Task details: Your answer should be the exact lines of the data below from the one containing "intros Hn. by apply movers_drop, Hkn." through the one containing "- intros k a"; please include nothing else.

Input for this task:
(* ===== verification/DocSessionProps.v ===== *)
(** What a document session of [DocSession.v] guarantees: as long as nobody else writes
    its file and no write fails half-way, what clients do to the document ends up in the
    file, whatever the interleaving, and a flush that answers has saved it. *)
From S2P Require Import Prelude JsString Utf8 Splice Base64 Json Sha256 SessionProtocol DocSession.

(** * What is assumed of Yjs *)

(** The text is a string; a document begins empty; a change that emits no update leaves the
    text; inserting into an empty text, and replacing the whole text, do what they say. *)
Class YjsLaws `{Yjs} := {
  y_text_jstr d : is_jstr (y_text d) = true;
  y_text_new : y_text y_new = [];
  y_transact_quiet d ops d' : y_transact d ops = (d', false) -> y_text d' = y_text d;
  y_applyUpdate_quiet d u d' threw : y_applyUpdate d u = (d', false, threw) -> y_text d' = y_text d;
  y_insert d c : y_text d = [] -> is_jstr c = true -> y_text (y_transact d [TextInsert 0 c]).1 = c;
  y_replace d c : is_jstr c = true ->
    y_text (y_transact d [TextDelete 0 (length (y_text d)); TextInsert 0 c]).1 = c
}.

Lemma hash_encode t c : encode t = encode c -> hashContent t = hashContent c.
Proof. unfold hashContent. by intros ->. Qed.

#[local] Opaque hashContent json_text snapshot_value.

Section props.
Context `{YjsLaws, FastDiff, JsonHost}.
Implicit Types (s : session) (w : world).

(** * Runs *)

(** A request to persist that comes when a loop has ended but its promise has not been
    cleared. *)
Definition in_the_gap s : Prop :=
  ss_persistRequested s = true /\ match ss_persist s with PersistExiting _ => True | _ => False end.
(** * Closing idle sessions *)

Definition cancelIdleClose g vaultPath : manager :=
  match mg_idleCloseTimers g !! vaultPath with
  | Some t => g <| mg_timers := delete t (mg_timers g) |> <| mg_idleCloseTimers := delete vaultPath (mg_idleCloseTimers g) |>
  | None => g
  end.

Definition scheduleIdleClose g vaultPath : manager :=
  if inactive g then g
  else
    match get_session g vaultPath with
    | Some a =>
        if isSessionInUse g a then g
        else
          let g := cancelIdleClose g vaultPath in
          if negb (object_opened g a) then g <| mg_sessions := sessions_delete (mg_sessions g) vaultPath |>
          else
            let t := mg_next g in
            g <| mg_next := S t |> <| mg_timers := <[t := vaultPath]> (mg_timers g) |>
              <| mg_idleCloseTimers := <[vaultPath := t]> (mg_idleCloseTimers g) |>
    | None => g
    end.

(** * Reservations *)

Definition reservation_ids g vaultPath : list nat := (filter (fun r => matches r.2 vaultPath = true) (map_to_list (mg_reservations g))).*1.
Definition hasPathReservation g vaultPath : bool := existsb (fun r => matches r.2 vaultPath) (map_to_list (mg_reservations g)).

(** [createPathReservation] once the manager is known to be active. *)
Definition createPathReservation g (r : path_matcher) : manager * nat :=
  let i := mg_next g in (g <| mg_next := S i |> <| mg_reservations := <[i := r]> (mg_reservations g) |>, i).

(** [runStructureMutation]: the mutation waits for the tail and becomes it. *)
Definition runStructureMutation g (reservation : option nat) (kind : mutation_kind) : manager * nat :=
  let i := mg_next g in
  (g <| mg_next := S i |>
     <| mg_mutations := <[i := {| sm_kind := kind; sm_reservation := reservation; sm_previous := mg_tail g; sm_phase := MWaiting;
                                  sm_movers := []; sm_diskMove := None |}]> (mg_mutations g) |>
     <| mg_tail := Some i |>, i).
Lemma call_close_ok g : manager_ok g -> manager_ok (call_close g).
Proof.
  intros [Hc Ht]. split; [by apply chain_close|]. unfold call_close. destruct (mg_closePromise g); [done|].
  eapply (table_called g _ (mg_next g) (mg_tail g) None CloseAll); try done; [unfold update; cbn; lia|]. by apply fresh_mutation.
Qed.

Lemma call_mutation_ok g kind : manager_ok g -> manager_ok (call_mutation g kind).
Proof. intros Hok. unfold call_mutation. destruct kind; cbn [reservation_of]; try done; try (by apply reserved_ok). by apply call_close_ok. Qed.

Lemma idle_timer_ok g i : manager_ok g -> manager_ok (idle_timer_fires g i).
Proof.
  intros Hok. unfold idle_timer_fires. destruct (mg_timers g !! i) as [p|]; [|done].
  set (g1 := g <| mg_timers := delete i (mg_timers g) |>). assert (manager_ok g1) as Hok1 by by apply (core_ok g).
  destruct (mg_closing g1); [done|]. destruct (inactive g1) eqn:Ei; [done|].
  pose proof (reserved_ok g1 (Exact [p]) (CloseIdle p) Hok1 ltac:(done) eq_refl) as Hok2. unfold reserved_mutation in Hok2. rewrite Ei in Hok2.
  cbn [createPathReservation runStructureMutation] in *. eapply core_ok; [| |exact Hok2]; done.
Qed.
End steps.
(* ===== verification/SessionManagerGoes.v ===== *)
(** Structure mutations that go on keep the invariants of the manager. *)
From S2P Require Import Prelude JsString Utf8 NodePath Json Sha256 SessionProtocol DocSession SessionManager SessionManagerProps SessionManagerTable SessionManagerSteps SessionManagerMutations SessionManagerMoves.

Section goes.
Context `{Yjs, FastDiff, JsonHost, Host}.
Context (root defaultContent : jstr).
Implicit Types (g : manager) (a b i j r : nat) (x y : structure_mutation) (l : list (jstr * nat)) (k p f t : jstr) (v w : mover).

Abbreviation table_ok := (SessionManagerTable.table_ok root).
Abbreviation manager_ok := (SessionManagerSteps.manager_ok root).
Abbreviation own_path := (SessionManagerTable.own_path root).

Lemma active_plain g i x :
  manager_ok g -> mg_mutations g !! i = Some x -> active x = true -> sm_phase x <> MCompleting -> (forall b, sm_phase x <> MMoving b true) -> plain g i x.
Proof.
  intros [Hc Ht] Hx Ha Hnc Hu. unfold active in Ha. apply andb_true_iff in Ha as [Hw%negb_true_iff Hs%negb_true_iff].
  destruct (tb_mutations _ _ Ht _ _ Hx) as (_ & Hm & _). assert (sm_movers x = [] /\ sm_diskMove x = None) as [? ?].
  { unfold is_settled in Hs. by destruct (sm_phase x). }
  split; try done. by apply (active_before g i x).
Qed.

Lemma knows_phase g i x :
  table_ok g -> mg_mutations g !! i = Some x -> knows (mg_next g) (mg_sessions g) (isSessionInUse g) (sm_phase x) (sm_kind x) (sm_movers x) (sm_diskMove x).
Proof. intros Ht Hx. by destruct (tb_mutations _ _ Ht _ _ Hx) as (_ & _ & Hk). Qed.

(** * The kind of the file is known *)

Lemma stat_answered_ok g i x session isFile isDirectory :
  manager_ok g -> mg_mutations g !! i = Some x -> sm_phase x = MStat session -> manager_ok (stat_answered g i x session isFile isDirectory).
Proof.
  intros Hok Hx Eph. pose proof Hok as [Hc Ht]. assert (plain g i x) as Hp.
  { apply active_plain; try done; [unfold active, is_waiting, is_settled|..]; by rewrite Eph. }
  pose proof (knows_phase _ _ _ Ht Hx) as Hk. rewrite Eph in Hk. unfold stat_answered. destruct (sm_kind x) as [|f t|f t| | | |] eqn:Ek; try done.
  - assert (forall a, session = Some a -> get_session g t = Some a \/ get_session g t = None -> manager_ok (to_phase g i x (MMoving a false))) as Hgo.
    { intros a -> Hd. destruct Hk as (Hs & Hon & Hlt). apply phase_ok; try done; rewrite Ek; [|done]. split_and!; [done| | |done].
      - destruct Hd as [Hd|Hd]; [by destruct (get_serves root g t a Ht Hd)|]. intros k b Hb ->. by destruct (sessions_get_None _ _ Hd b).
      - intros k b Hb Eb. destruct (Hon k b Hb Eb) as [->| ->]; by left. }
    assert (manager_ok (to_phase g i x MDisk)) as Hdisk by (apply phase_ok; try done; by rewrite Ek).
    assert (manager_ok (settle_mutation g i x true)) as Hset by (apply settle_plain; try done; by rewrite Ek).
    destruct (negb isFile); [done|]. destruct (get_session g t) as [d|], session as [a|]; try done.
    + destruct (d =? a)%nat eqn:E; [|done]. apply Nat.eqb_eq in E as ->. apply Hgo; auto.
    + apply Hgo; auto.
  - assert (manager_ok (to_phase g i x MDisk)) as Hdisk by (apply phase_ok; try done; by rewrite Ek).
    destruct (negb isDirectory); [done|]. destruct (existsb _ _) eqn:Ecol; [apply settle_plain; try done; by rewrite Ek|].
    destruct (entries_below g f) eqn:Ee; [done|]. rewrite <- Ee in *. apply phase_ok; try done; rewrite Ek; [|done]. intros Hn. by apply (movers_start root).
Qed.

(** * A session has moved *)

Lemma schedule_parts g p : mg_objects (scheduleIdleClose g p) = mg_objects g /\ mg_mutations (scheduleIdleClose g p) = mg_mutations g /\
  (forall e, e ∈ mg_sessions (scheduleIdleClose g p) -> e ∈ mg_sessions g).
Proof.
  unfold scheduleIdleClose. destruct (inactive g); [done|]. destruct (get_session g p) as [a|]; [|done]. destruct (isSessionInUse g a); [done|].
  destruct (cancel_core g p) as [E _]. unfold core in E. injection E as Eo El _ _ _ Em _ _ _ _.
  destruct (negb _); unfold update; cbn; rewrite Eo, ?Em, El; split_and!; try done. intros e [? _]%elem_filter. done.
Qed.

Lemma rekey_parts g k k' a : mg_objects (rekeySession g k k' a) = mg_objects g /\ mg_mutations (rekeySession g k k' a) = mg_mutations g /\
  (forall e, e ∈ mg_sessions (rekeySession g k k' a) -> e ∈ sessions_set (sessions_delete (mg_sessions g) k) k' a).
Proof.
  unfold rekeySession. destruct (cancel_core (cancelIdleClose g k) k') as [E _], (cancel_core g k) as [E' _]. rewrite E' in E. unfold core in E.
  injection E as Eo El _ _ _ Em _ _ _ _. destruct (negb _); [|unfold update; cbn; by rewrite Eo, El, Em].
  match goal with |- context [scheduleIdleClose ?g1 k'] => destruct (schedule_parts g1 k') as (Eo' & Em' & Hl') end.
  unfold update in *. cbn in *. split_and!; [by rewrite Eo'|by rewrite Em'|]. intros e He. rewrite <- El. by apply Hl'.
Qed.

Lemma move_done_ok g i x f t a :
  manager_ok g -> mg_mutations g !! i = Some x -> sm_phase x = MMoving a true -> sm_kind x = MoveSession f t ->
  manager_ok (settle_mutation (rekeySession g f t a) i x false).
Proof.
  intros Hok Hx Eph Ek. pose proof Hok as [Hc Ht]. pose proof (knows_phase _ _ _ Ht Hx) as Hk. rewrite Eph, Ek in Hk. destruct Hk as (Hs & Hs' & Hon & Hlt).
  assert (active x = true /\ is_waiting x = false /\ is_settled x = false) as (Ha & Hw & Hns) by (unfold active, is_waiting, is_settled; by rewrite Eph).
  assert (owns x a t) as Howns by (left; left; split; [done|by exists f]).
  destruct (tb_owns _ _ Ht _ _ _ _ Hx Howns) as (s & Hsa & Hown).
  assert (forall q b, (q, b) ∈ sessions_set (sessions_delete (mg_sessions g) f) t a -> q = t /\ b = a \/ q <> t /\ q <> f /\ (q, b) ∈ mg_sessions g) as Hin.
  { intros q b Hqb. apply elem_rekey in Hqb; [done|apply (tb_keys _ _ Ht)]. }
  destruct (rekey_parts g f t a) as (Eo & Em & Hl).
  assert (manager_ok (rekeySession g f t a)) as Hok'.
  { eapply rekey_ok; try done. intros j y Hy Hay. rewrite (chain_one_active g j y i x Hc Hy Hx Hay Ha) in Hy. rewrite Hx in Hy. injection Hy as <-.
    destruct (tb_mutations _ _ Ht _ _ Hx) as (H1' & H2' & _). split_and!; try done. rewrite Eph, Ek. split_and!; try done.
    - intros q b [[-> ->]|(? & ? & Hb)]%Hin ?; done.
    - intros q b [[-> ->]|(? & ? & Hb)]%Hin ?; done.
    - intros q b [[-> ->]|(? & ? & Hb)]%Hin Eb; [by right|by eapply Hon]. }
  destruct (tb_mutations _ _ Ht _ _ Hx) as (_ & Hm & _). rewrite Eph in Hm. destruct Hm as [Hm Hd].
  apply (settle_ok _ _ i x); try done; rewrite ?Em, ?Ek; try done.
  - unfold before_settled. rewrite Em. by apply (active_before g i x).
  - intros _ v Hv. by apply no_movers in Hv.
  - rewrite Eo. intros k b k' s' Hkb Hs1 [[E _]|(v & Hv & _)]; [|by apply no_movers in Hv]. rewrite Eph in E. injection E as <-.
    rewrite Hsa in Hs1. injection Hs1 as <-. apply Hl, Hin in Hkb as [[-> _]|(Hq1 & Hq2 & Hb)]; [done|]. by destruct (Hon _ _ Hb eq_refl).
Qed.

(** * The sessions of a folder move *)

Lemma moving_folder g i x v :
  table_ok g -> mg_mutations g !! i = Some x -> v ∈ sm_movers x -> sm_diskMove x = Some true ->
  sm_phase x = MCompleting /\ exists f t, sm_kind x = MoveSubtree f t /\ nested f t = false /\ movers_ok (mg_next g) (mg_sessions g) f t (sm_movers x).
Proof.
  intros Ht Hx Hv Hd. destruct (tb_mutations _ _ Ht _ _ Hx) as (_ & Hm & Hk). pose proof (tb_phases _ _ Ht _ _ Hx) as Hf. unfold phase_of_kind in Hf.
  assert (sm_movers x <> []) as Hne by (intros E; rewrite E in Hv; by apply not_elem_of_nil in Hv).
  assert (sm_phase x = MCompleting) as Eph by (destruct (sm_phase x); try done; try (by destruct Hm); by destruct (Hm Hne)).
  split; [done|]. rewrite Eph in Hk, Hf. destruct (sm_kind x) as [| |f t| | | |]; try done. exists f, t. destruct Hk as [Hn Hk].
  destruct (nested f t); [by destruct (Hn eq_refl)|]. auto.
Qed.

Lemma movers_drop n l f t vs a : movers_ok n l f t vs -> movers_ok n l f t (drop_mover vs a).
Proof.
  intros Hm. apply (movers_like n l f t vs); [|intros v [Hv _]%drop_mover_in; eauto|done]. apply drop_mover_nodup. by apply mo_sessions in Hm.
Qed.

Lemma mover_rebinds_ok g i x v a :
  manager_ok g -> mg_mutations g !! i = Some x -> find_mover (sm_movers x) a = Some v -> sm_diskMove x = Some true -> is_Some (mg_objects g !! a) ->
  manager_ok (put_mutation (rebind_object root g a (mv_to v)) i
    (x <| sm_movers := {| mv_from := mv_from v; mv_to := mv_to v; mv_session := a; mv_rebound := true |} :: drop_mover (sm_movers x) a |>)).
Proof.
  intros Hok Hx Hf Hd Ha. pose proof Hok as [Hc Ht]. apply find_mover_in in Hf as [Hv <-].
  destruct (moving_folder _ _ _ _ Ht Hx Hv Hd) as (Eph & f & t & Ek & Hn & Hmv).
  apply (rebind_ok root g i x); try done; try (unfold active, is_waiting, is_settled, update; cbn; by rewrite Eph).
  - unfold mutation_ok, update. cbn. rewrite Eph, Ek, Hd. split_and!; [done|done|]. cbn. split; [by rewrite Hn|]. intros _.
    apply (movers_like _ _ _ _ (sm_movers x)); [|intros w [->|[Hw _]%drop_mover_in]%elem_of_cons; eauto|done].
    cbn. constructor; [|apply drop_mover_nodup; by apply mo_sessions in Hmv]. by intros (w & E & [_ Hw]%drop_mover_in)%list_elem_of_fmap.
  - unfold phase_of_kind, update. cbn. by rewrite Eph, Ek.
  - intros b k [[E _]|(w & Hw & Eb & Hr & Et)]; [by rewrite Eph in E|]. destruct (decide (mv_session w = mv_session v)) as [Ev|Ev].
    + exists (mv_to v). right. eexists. split; [by left|]. cbn. by rewrite <- Ev, Eb.
    + exists k. right. exists w. split; [|done]. right. by apply drop_mover_in.
  - intros b k [[[E _]|(w & Hw & Eb & Hr & Et)]|[E _]]; unfold update in *; cbn in *; try by rewrite Eph in E.
    apply elem_of_cons in Hw as [->|[Hw Hne]%drop_mover_in]; [by left|right]. split; [congruence|]. left. right. by exists w.
  - exists (mv_to v). right. eexists. split; [by left|done].
Qed.

Lemma put_before g i x x' j : mg_mutations g !! i = Some x -> is_settled x' = is_settled x -> before_settled g j -> before_settled (put_mutation g i x') j.
Proof.
  intros Hx Es Hb k y Hy Hlt. unfold put_mutation, update in Hy. cbn in Hy. apply lookup_insert_Some in Hy as [[<- <-]|[_ Hy]]; [|by apply (Hb k)].
  rewrite Es. by apply (Hb i).
Qed.

(** A mover goes, and the mutation with the last. *)
Lemma mover_gone_ok g i x v :
  manager_ok g -> mg_mutations g !! i = Some x -> v ∈ sm_movers x -> before_settled g i ->
  (forall k s, (k, mv_session v) ∈ mg_sessions g -> mg_objects g !! mv_session v = Some s -> mv_rebound v = true -> own_path s k) ->
  let x' := x <| sm_movers := drop_mover (sm_movers x) (mv_session v) |> in
  (sm_diskMove x = Some true -> NoDup (map mv_session (sm_movers x))) ->
  manager_ok (put_mutation g i x') /\
  (is_settled x = false -> sm_phase x = MCompleting -> (drop_mover (sm_movers x) (mv_session v) <> [] -> sm_diskMove x <> Some true) ->
   forall threw, manager_ok (settle_mutation (put_mutation g i x') i x' threw)).
Proof.
  intros Hok Hx Hv Hb Hown x' Hnd. pose proof Hok as [Hc Ht]. destruct (tb_mutations _ _ Ht _ _ Hx) as (Hd & Hm & Hkn).
  assert (forall w, w ∈ sm_movers x' -> w ∈ sm_movers x) as Hsub by (intros w [? _]%drop_mover_in; done).
  assert (forall b k, owns x' b k -> owns x b k) as Hox by (intros b k [[[E Ef]|(w & Hw & ?)]|[E Ef]]; [left; by left|left; right; exists w; auto|by right]).
  assert (sm_movers x <> []) as Hne by (intros E; rewrite E in Hv; by apply not_elem_of_nil in Hv).
  assert (forall k a k' s, (k, a) ∈ mg_sessions g -> mg_objects g !! a = Some s -> rebinds x a k' -> own_path s k \/ exists k'', rebinds x' a k'') as Hreb.
  { intros k a k' s Hka Hs [[E Ef]|(w & Hw & Ew & Hr & Et)]; [right; exists k'; by left|]. destruct (decide (mv_session w = mv_session v)) as [Ev|Ev].
    - left. assert (sm_diskMove x = Some true) as Edm by (destruct (decide (sm_diskMove x = Some true)) as [|Edm]; [done|by rewrite (Hd Edm w Hw) in Hr]).
      pose proof (mover_unique _ _ _ (Hnd Edm) Hw Hv Ev) as ->. subst a. by apply Hown.
    - right. exists k'. right. exists w. split; [|done]. by apply drop_mover_in. }
  assert (manager_ok (put_mutation g i x')) as Hok'.
  { apply (put_mutation_ok root g i x); try done.
    - split_and!; [intros E w Hw; by apply Hd, Hsub| |].
      + unfold x', update. cbn. destruct (sm_phase x); try done; try (by destruct Hm). intros _. by apply Hm.
      + unfold x', update. cbn. unfold knows in *. destruct (sm_phase x), (sm_kind x); try done. destruct Hkn as [? Hkn]. split; [done|].
        intros Hn. by apply movers_drop, Hkn.
    - by apply (tb_phases _ _ Ht i x).
    - intros b k Ho. left. by apply Hox. }
  split; [done|]. intros Hns Eph Hlast threw. apply (settle_ok root _ i x' x'); try done.
  - unfold put_mutation, update. cbn. by rewrite lookup_insert_eq.
  - by apply (put_before g i x).
  - pose proof (tb_phases _ _ Ht _ _ Hx) as Hf. unfold phase_of_kind in Hf. rewrite Eph in Hf. unfold x', update. cbn. by destruct (sm_kind x).
  - intros E w Hw. by apply Hd, Hsub.
  - intros k a k' s Hka Hs [[E _]|(w & Hw & Ew & Hr & Et)]; [by rewrite (Eph : sm_phase x' = MCompleting) in E|].
    assert (drop_mover (sm_movers x) (mv_session v) <> []) as Hne' by (intros E; change (w ∈ drop_mover (sm_movers x) (mv_session v)) in Hw; rewrite E in Hw; by apply not_elem_of_nil in Hw).
    rewrite (Hd (Hlast Hne') w) in Hr; [done|by apply Hsub].
Qed.

Lemma mover_ends_ok g i x v a ok :
  manager_ok g -> mg_mutations g !! i = Some x -> find_mover (sm_movers x) a = Some v -> (ok = true -> mv_rebound v = true) ->
  (ok = false -> sm_diskMove x = Some false) -> manager_ok (mover_ends g i x v ok).
Proof.
  intros Hok Hx Hf Hr Hd. pose proof Hok as [Hc Ht]. apply find_mover_in in Hf as [Hv <-].
  assert (sm_movers x <> []) as Hne by (intros E; rewrite E in Hv; by apply not_elem_of_nil in Hv).
  destruct (tb_mutations _ _ Ht _ _ Hx) as (Hun & Hm & Hk).
  assert (is_waiting x = false) as Hw by (unfold is_waiting; destruct (sm_phase x); try done; by destruct Hm).
  pose proof (active_before _ _ _ Hc Hx Hw) as Hb. destruct ok.
  - specialize (Hr eq_refl). assert (sm_diskMove x = Some true) as Edm.
    { destruct (decide (sm_diskMove x = Some true)) as [|Edm]; [done|]. by rewrite (Hun Edm v Hv) in Hr. }
    destruct (moving_folder _ _ _ _ Ht Hx Hv Edm) as (Eph & f & t & Ek & Hn & Hmv).
    assert (active x = true /\ is_settled x = false) as [Ha Hns] by (unfold active, is_waiting, is_settled; by rewrite Eph).
    destruct (tb_owns _ _ Ht i x (mv_session v) (mv_to v) Hx) as (s & Hs & Hown); [left; right; by exists v|].
    destruct (rekey_parts g (mv_from v) (mv_to v) (mv_session v)) as (Eo & Em & Hl).
    assert (manager_ok (rekeySession g (mv_from v) (mv_to v) (mv_session v))) as Hok1.
    { eapply rekey_ok; try done; [by apply (mo_serves _ _ _ _ _ Hmv)|by apply (mo_free _ _ _ _ _ Hmv)|by apply (mo_only _ _ _ _ _ Hmv)|].
      intros j y Hy Hay. rewrite (chain_one_active g j y i x Hc Hy Hx Hay Ha) in Hy. rewrite Hx in Hy. injection Hy as <-.
      split_and!; [done|done|]. rewrite Eph, Ek. cbn. rewrite Hn. split; [done|]. intros _. apply movers_rekey; try done. apply (tb_keys _ _ Ht). }
    destruct (mover_gone_ok _ i x v Hok1 (eq_trans (f_equal (fun m => m !! i) Em) Hx) Hv) as [Hput Hset].
    + unfold before_settled. by rewrite Em.
    + rewrite Eo. intros k s' Hks Hs' _. rewrite Hs in Hs'. injection Hs' as <-. apply Hl, elem_rekey in Hks as [[-> _]|(Hk1 & Hk2 & Hks)]; [done| |apply (tb_keys _ _ Ht)].
      by destruct (mo_only _ _ _ _ _ Hmv v Hv _ _ Hks eq_refl).
    + intros _. by apply mo_sessions in Hmv.
    + unfold mover_ends. cbn [negb]. destruct (drop_mover (sm_movers x) (mv_session v)) eqn:Ed; unfold update in *; cbn in *; rewrite Eph in *; [|done].
      by apply Hset.
  - specialize (Hd eq_refl). destruct (mover_gone_ok g i x v Hok Hx Hv Hb) as [Hput Hset].
    + intros k s _ _ Hrv. rewrite Hun in Hrv; [done|by rewrite Hd|done].
    + by rewrite Hd.
    + unfold mover_ends. unfold update in *. cbn in *. destruct (sm_phase x) eqn:Eph; try done. apply Hset; [unfold is_settled; by rewrite Eph|done|by rewrite Hd].
Qed.
End goes.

Reply to the exercise:
        intros Hn. by apply movers_drop, Hkn.
    - by apply (tb_phases _ _ Ht i x).
    - intros b k Ho. left. by apply Hox. }
  split; [done|]. intros Hns Eph Hlast threw. apply (settle_ok root _ i x' x'); try done.
  - unfold put_mutation, update. cbn. by rewrite lookup_insert_eq.
  - by apply (put_before g i x).
  - pose proof (tb_phases _ _ Ht _ _ Hx) as Hf. unfold phase_of_kind in Hf. rewrite Eph in Hf. unfold x', update. cbn. by destruct (sm_kind x).
  - intros E w Hw. by apply Hd, Hsub.
  - intros k a k' s Hka Hs [[E _]|(w & Hw & Ew & Hr & Et)]; [by rewrite (Eph : sm_phase x' = MCompleting) in E|].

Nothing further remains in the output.